Now no these aren’t the SOUL reasons I might call you a bitch, I mean if you are being excessively whiny like a beggin ass dog you might get called a bitch, if you are blowing shit the fuck out of proportion BIIIIITCH, if you get hyper offended over bullshit just because people MIGHT have some sympathy for ya lame ass YOU A BITCH. I’m not saying you can’t get offended, I am saying if somebody apologizes be gracious enough to accept it. If somebody acknowledges that they made a mistake(may not want to go all the way to the APOLOGY phase but they do acknowledge their misstep) don’t keep going full blast, remember that they didn’t apologize, make sure you don’t deal with them until they respect the fact that you deserve your apology but don’t keep harping on the shit. Ignoring a muffuka is far more effective than constantly blasting somebody for something they said 5 years ago UNLESS, they keep compounding the issue. If they haven’t learned how to shut the fuck up, give the bitch what they want both feet firmly planted in their ass. Are there exceptions to these rules of course, can you fuck around and catch me on a bad day yup. If you catch me on a bad day and ignore the signs guess what I DON’T GIVE A FUCK. If I kinda let you slide on shit that normally I would bust you on and I let you get up a head of steam understand, I’m in a bad mood. I’m in such a bad mood that under NORMAL circumstances I would feel bad about going off on you the way that I am about to, that is UNTIL ya ass doesn’t shut the fuck up. Because see then you are no longer an innocent victim, oh no see then my silly little bitch you become that muffuka ASKING for it, and you know what I believe in?

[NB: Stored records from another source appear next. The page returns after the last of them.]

Lemma invoke_now e p l : now (invoke e p l) = now p.
Proof.
  change (c_now (core (invoke e p l)) = c_now (core p)). rewrite invoke_core.
  rewrite (proj2 (core_step_dom_now _ _ _)). apply core_unregister_dom_now.
Qed.

Lemma core_step_timers h e c x : x ∈ c_timers c -> x ∈ c_timers (core_step h e c).
Proof.
  intros Hx. destruct h; cbn; try exact Hx;
    try (apply elem_of_app; now left).
  destruct (clicked_backdrop _ _); [cbn; apply elem_of_app; now left | exact Hx].
Qed.

Lemma core_step_listeners h e c x :
  x ∈ c_listeners c -> x ∈ c_listeners (core_step h e c).
Proof.
  intros Hx. destruct h; cbn; try exact Hx;
    try (apply elem_of_app; now left).
  destruct (clicked_backdrop _ _); [cbn; apply elem_of_app; now left | exact Hx].
Qed.

Lemma core_step_listeners_inv h e c x :
  x ∈ c_listeners (core_step h e c) -> x ∈ c_listeners c \/ x = anim_listener.
Proof.
  destruct h; cbn; auto;
    try (intros H; apply elem_of_app in H as [H | H]; [now left | right];
         apply list_elem_of_singleton in H; exact H).
  destruct (clicked_backdrop _ _); cbn; auto.
  intros H; apply elem_of_app in H as [H | H]; [now left | right].
  apply list_elem_of_singleton in H; exact H.
Qed.

Lemma invoke_timers e p l x : x ∈ timers p -> x ∈ timers (invoke e p l).
Proof.
  intros Hx. change (x ∈ c_timers (core (invoke e p l))). rewrite invoke_core.
  apply core_step_timers. unfold core_unregister. destruct (l_once l); exact Hx.
Qed.

Lemma invoke_keeps_listener e p l l0 :
  l_once l0 = false -> l0 ∈ listeners p -> l0 ∈ listeners (invoke e p l).
Proof.
  intros Hn Hl. change (l0 ∈ c_listeners (core (invoke e p l))). rewrite invoke_core.
  apply core_step_listeners. unfold core_unregister.
  destruct (l_once l) eqn:Ho; [cbn | exact Hl].
  apply unregister_other; [|exact Hl]. intros ->. congruence.
Qed.

Lemma invoke_all_placed e p l : all_placed p -> all_placed (invoke e p l).
Proof.
  intros Hp x Hx. change (x ∈ c_listeners (core (invoke e p l))) in Hx.
  rewrite invoke_core in Hx. apply core_step_listeners_inv in Hx as [Hx | ->];
    [|reflexivity].
  apply Hp. unfold core_unregister in Hx. destruct (l_once l); [cbn in Hx | exact Hx].
  now apply unregister_subset in Hx.
Qed.

Lemma enabled_guard e p : enabled e p = true <-> dialog_guard e p.
Proof.
  unfold enabled, dialog_guard.
  destruct (needs_open_dialog e), (dlg_open (dialog p)); cbn; intuition congruence.
Qed.

Lemma propagation_click_contains e n :
  ev_kind e = Click -> n ∈ propagation e -> n ≠ Document -> contains n e = true.
Proof.
  intros Hk Hn Hd. unfold propagation in Hn. rewrite Hk in Hn. cbn [bubbles] in Hn.
  apply elem_of_app in Hn as [Hn | Hn].
  - apply list_elem_of_filter in Hn as [_ Hn]. now apply bool_decide_eq_true_2.
  - apply list_elem_of_singleton in Hn. contradiction.
Qed.

Lemma propagation_cancel e n :
  ev_kind e = Cancel -> n ∈ propagation e -> n = ev_target e.
Proof.
  intros Hk Hn. unfold propagation in Hn. rewrite Hk in Hn. cbn [bubbles] in Hn.
  now apply list_elem_of_singleton in Hn.
Qed.

Lemma close_listener_needs_open e l :
  placed l = true -> l_node l ∈ propagation e -> l_kind l = ev_kind e ->
  match l_handler l with
  | HCloseSearch | HDialogBackdrop | HDialogCancel => needs_open_dialog e = true
  | HAnimEnd => needs_open_dialog e = false
  | _ => True
  end.
Proof.
  intros Hp Hn Hk. unfold placed in Hp.
  destruct (l_handler l); try exact I;
    apply andb_prop in Hp as [Hnode Hkind];
    apply bool_decide_eq_true_1 in Hnode; apply bool_decide_eq_true_1 in Hkind;
    rewrite Hkind in Hk; symmetry in Hk; unfold needs_open_dialog; rewrite Hk;
    rewrite Hnode in Hn.
  - rewrite (propagation_click_contains e SearchClose Hk Hn) by discriminate.
    apply orb_true_r.
  - now rewrite (propagation_click_contains e SearchDialog Hk Hn) by discriminate.
  - apply bool_decide_eq_true_2. symmetry. now apply propagation_cancel.
  - reflexivity.
Qed.

Lemma invoke_marker e p l :
  placed l = true -> l_node l ∈ propagation e -> l_kind l = ev_kind e ->
  dialog_guard e p -> marker_ok p ->
  marker_ok (invoke e p l) /\ dialog_guard e (invoke e p l).
Proof.
  intros Hp Hn Hk Hg Hm.
  pose proof (close_listener_needs_open e l Hp Hn Hk) as Hneed.
  unfold marker_ok, dialog_guard in *.
  change (dlg_open (dialog (invoke e p l))) with (c_open (core (invoke e p l))).
  change (dlg_closing (dialog (invoke e p l))) with (c_closing (core (invoke e p l))).
  rewrite invoke_core.
  assert (Hu : c_open (core_unregister l (core p)) = dlg_open (dialog p) /\
               c_closing (core_unregister l (core p)) = dlg_closing (dialog p) /\
               c_dom (core_unregister l (core p)) = dom p)
    by (unfold core_unregister; destruct (l_once l); repeat split).
  destruct Hu as (Ho & Hc & Hd).
  destruct (l_handler l); cbn [core_step core_close c_open c_closing];
    rewrite ?Ho, ?Hc; try (split; assumption).
  - split; [discriminate | reflexivity].
  - specialize (Hg Hneed). split; [congruence | trivial].
  - destruct (clicked_backdrop _ _); cbn [core_close c_open c_closing];
      rewrite ?Ho, ?Hc; [|split; assumption].
    specialize (Hg Hneed). split; [congruence | trivial].
  - specialize (Hg Hneed). split; [congruence | trivial].
  - split; [reflexivity | congruence].
Qed.

Lemma dispatch_invariant (P : Page -> Prop) (e : event) (p : Page) :
  (forall q, P q -> all_placed q) ->
  (forall q l, P q -> placed l = true -> l_node l ∈ propagation e ->
               l_kind l = ev_kind e -> P (invoke e q l)) ->
  P p -> P (dispatch e p).
Proof.
  intros Hpl Hstep Hp. unfold dispatch.
  apply fold_left_invariant; [exact Hp|].
  intros q n Hn Hq. unfold dispatch_at.
  apply fold_left_invariant; [exact Hq|].
  intros q' l Hl Hq'. apply list_elem_of_filter in Hl as [Hlis Hl].
  unfold listens in Hlis. apply andb_prop in Hlis as [H1 H2].
  apply bool_decide_eq_true_1 in H1. apply bool_decide_eq_true_1 in H2.
  apply Hstep; [exact Hq' | now apply (Hpl q) | now rewrite H1 | exact H2].
Qed.

Lemma dispatch_dialog_inv e p :
  enabled e p = true -> dialog_inv p -> dialog_inv (dispatch e p).
Proof.
  intros He Hi.
  enough (H : dialog_inv (dispatch e p) /\ dialog_guard e (dispatch e p)) by apply H.
  apply (dispatch_invariant (fun q => dialog_inv q /\ dialog_guard e q)).
  - intros q [[H _] _]. exact H.
  - intros q l [[Hpl Hm] Hg] Hp Hn Hk.
    destruct (invoke_marker e q l Hp Hn Hk Hg Hm) as [Hm' Hg'].
    split; [split|]; [now apply invoke_all_placed | exact Hm' | exact Hg'].
  - split; [exact Hi | now apply enabled_guard].
Qed.

(** *** Timers *)

Lemma next_due_some t ts y :
  next_due t ts = Some y -> y ∈ ts /\ y.1 <= t.
Proof.
  revert y. induction ts as [|x r IH]; cbn; intros y H; [discriminate|].
  destruct (next_due t r) as [z|].
  - destruct (IH z eq_refl) as [Hz Hzt].
    destruct ((x.1 <=? t) && (x.1 <=? z.1)) eqn:Hb; injection H as <-.
    + apply andb_prop in Hb as [Hb _]. split; [left | lia].
    + split; [now right | exact Hzt].
  - destruct (x.1 <=? t) eqn:Hb; [|discriminate]. injection H as <-.
    split; [left | lia].
Qed.

Lemma next_due_none t ts x :
  next_due t ts = None -> x ∈ ts -> t < x.1.
Proof.
  induction ts as [|y r IH]; cbn; intros H Hx; [inversion Hx|].
  destruct (next_due t r) as [z|].
  - destruct ((y.1 <=? t) && (y.1 <=? z.1)); discriminate.
  - destruct (y.1 <=? t) eqn:Hb; [discriminate|].
    apply elem_of_cons in Hx as [-> | Hx]; [lia | now apply IH].
Qed.

Lemma remove_timer_other y ts x : x ≠ y -> x ∈ ts -> x ∈ remove_timer y ts.
Proof.
  intros Hne. induction ts as [|z r IH]; cbn; [trivial|].
  intros H. apply elem_of_cons in H as [-> | H].
  - rewrite bool_decide_eq_false_2 by exact Hne. left.
  - destruct (bool_decide (z = y)); [exact H | right; auto].
Qed.

Lemma remove_timer_length y ts :
  y ∈ ts -> S (length (remove_timer y ts)) = length ts.
Proof.
  induction ts as [|z r IH]; cbn; intros H; [inversion H|].
  destruct (bool_decide (z = y)) eqn:Hb; [reflexivity|].
  apply bool_decide_eq_false_1 in Hb.
  apply elem_of_cons in H as [-> | H]; [contradiction|].
  cbn. now rewrite IH.
Qed.

Lemma run_timer_frame cb p :
  dom (run_timer cb p) = dom p /\ now (run_timer cb p) = now p /\
  listeners (run_timer cb p) = listeners p /\ timers (run_timer cb p) = timers p.
Proof.
  destruct cb; cbn.
  - unfold focus_input. destruct (has_search_input _); repeat split.
  - unfold fallback_close, native_close. cbn.
    destruct (dlg_open (dialog p)); repeat split.
Qed.

Lemma fallback_close_closes p : marker_ok p -> dialog_closed (fallback_close p).
Proof.
  intros Hm. unfold fallback_close.
  destruct (dlg_open (dialog p)) eqn:Ho.
  - split; [apply anim_end_not_open | apply anim_end_not_closing].
  - split; [exact Ho | now apply Hm].
Qed.

Lemma dialog_closed_marker_ok p : dialog_closed p -> marker_ok p.
Proof. intros [_ H] _. exact H. Qed.

Lemma run_timer_marker_ok cb p : marker_ok p -> marker_ok (run_timer cb p).
Proof.
  intros Hm. destruct cb; cbn.
  - unfold focus_input. destruct (has_search_input _); exact Hm.
  - now apply dialog_closed_marker_ok, fallback_close_closes.
Qed.

Lemma run_timer_closed cb p : dialog_closed p -> dialog_closed (run_timer cb p).
Proof.
  intros Hc. destruct cb; cbn.
  - unfold focus_input. destruct (has_search_input _); exact Hc.
  - rewrite fallback_close_closed; [exact Hc | apply Hc].
Qed.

GIVE THE PEOPLE WHAT THEY WANT

That’s right, you want to be a part of “The SHOW” well I’m gonna put ya monkey ass front and center, I’m going to go off on you like it’s my motherfuckin job, and if you catch me in a normally professional situation I might not use a single cuss word, but you still gonna feel like a damn fool when I get done. Oh and did I mention if I do the NON cuss you out version you will THANK ME for cussing you out, oh yes it’s true. I will read you up and fucking down the damn street so hard that not only will your head swim, but ya ass will fly, your teeth will rattle, and your ears will wish you had shut the fuck up when you had the chance. I will make you admit to the extreme level of your fucking stupidity before I am done, and if you don’t like me bitch so the fuck what, you could have left it alone a long damn time ago, you didn’t so here I is however I was initial planning to vent my frustration you have no become it. And understand something, I’m the type who will deal with shit in it’s on time, but if I get an early chance to take care of it won’t be no questions as to if, and, or why. I may not have been PLANNING to go off on you, but now that I have the chance shit why hold back, obviously you thought you were hot shit, and I ain got no dixie cups and obviously ya diarrhea of the mouth was explosive, so let me spit my shit and see how well you take it.

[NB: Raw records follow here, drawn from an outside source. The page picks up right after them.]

(** ** The deprecated constructors and the context name *)

(** X15: the deprecated constructors differ from [NewClientWithOptions] in
    the context name: a client they return binds associated data under
    [LegacyAdditionalData], "additionalData".  [NewClient] touches
    nothing outside and leaves the handle to be built on first use;
    [NewClientWithKMS] holds the handle it was given, and given nil it
    returns what [NewClient] returns; [NewClientWithCredentials] has
    constructed one handle and holds it. *)
Theorem X15_deprecated_constructors_use_the_legacy_name
        (E : Env) (p : string) (w w' : World) (c : awsClient) :
  (NewClient E p w = (inr c, w') ->
   c = set_encryptionContextName LegacyAdditionalData (emptyClient p)
   /\ w' = w)
  /\ (forall k,
         NewClientWithKMS E p k w = (inr c, w') ->
         c = set_encryptionContextName LegacyAdditionalData
               (set_kms k (emptyClient p))
         /\ w' = w)
  /\ (forall path,
         NewClientWithCredentials E p path w = (inr c, w') ->
         encryptionContextName c = LegacyAdditionalData
         /\ keyURIPrefix c = p /\ builder c = builderV1 p
         /\ (exists cfg, kms c = Some (kms_New (constructed w) cfg))
         /\ constructed w' = S (constructed w))
  /\ NewClientWithKMS E p None w = NewClient E p w
  /\ EncryptionContextName_String LegacyAdditionalData = "additionalData".
Proof.
  unfold NewClient, NewClientWithKMS, NewClientWithCredentials.
  split; [|split; [|split; [|split]]]; try reflexivity.
  - rewrite NewClientWithOptions_eq. destruct (accepted E p); [|discriminate].
    cbn. intros [= <- <-]. auto.
  - intros k. rewrite NewClientWithOptions_eq.
    destruct (accepted E p); [|discriminate].
    cbn. intros [= <- <-]. auto.
  - intros path. rewrite NewClientWithOptions_eq.
    destruct (accepted E p); [|discriminate].
    cbn [forOpts]. unfold set at 1. unfold bind, onObject, inWorld, get, put.
    cbn [fst snd emptyClient kms isSome keyURIPrefix].
    destruct (getKMSFromCredentialPath E p path w) as [[e|k] w1] eqn:Hg;
      [discriminate|].
    cbn. intros [= <- <-]. cbn.
    pose proof (getKMSFromCredentialPath_world E _ _ _ _ _ Hg) as Hw.
    cbn in Hw. repeat split; try assumption.
    revert Hg. unfold getKMSFromCredentialPath, bind, liftE, fail, ret.
    destruct (getRegion p); [discriminate|].
    destruct (Nat.eqb (String.length path) 0); [discriminate|].
    destruct (extractCredsCSV E path) as [[]|[ak sk]];
      try discriminate; unfold NewSession, new_kms;
      destruct (session_NewSession E _); try discriminate;
      intros [= <- _]; eexists; reflexivity.
Qed.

These are the ones off the top of my head, there may be other reasons, I’m sure some may say that they’ve been the subject of said rants for less, AND. these are guidelines muffukas sometimes shit doesn’t go EXACTLY as you expect and you go with your gut. If I have to apologize for calling you a bitch later I will, but you might be a bitch a few times before you get that damn apology and I don’t give a hot fuck if you ain cool with that.

2 responses

  1. Pingback: Diagnosis is in…I Grew Big Hairy Balls « LEMONFACE

  2. Pingback: AaronVoreck.com » Women,… Why I don’t understand them,…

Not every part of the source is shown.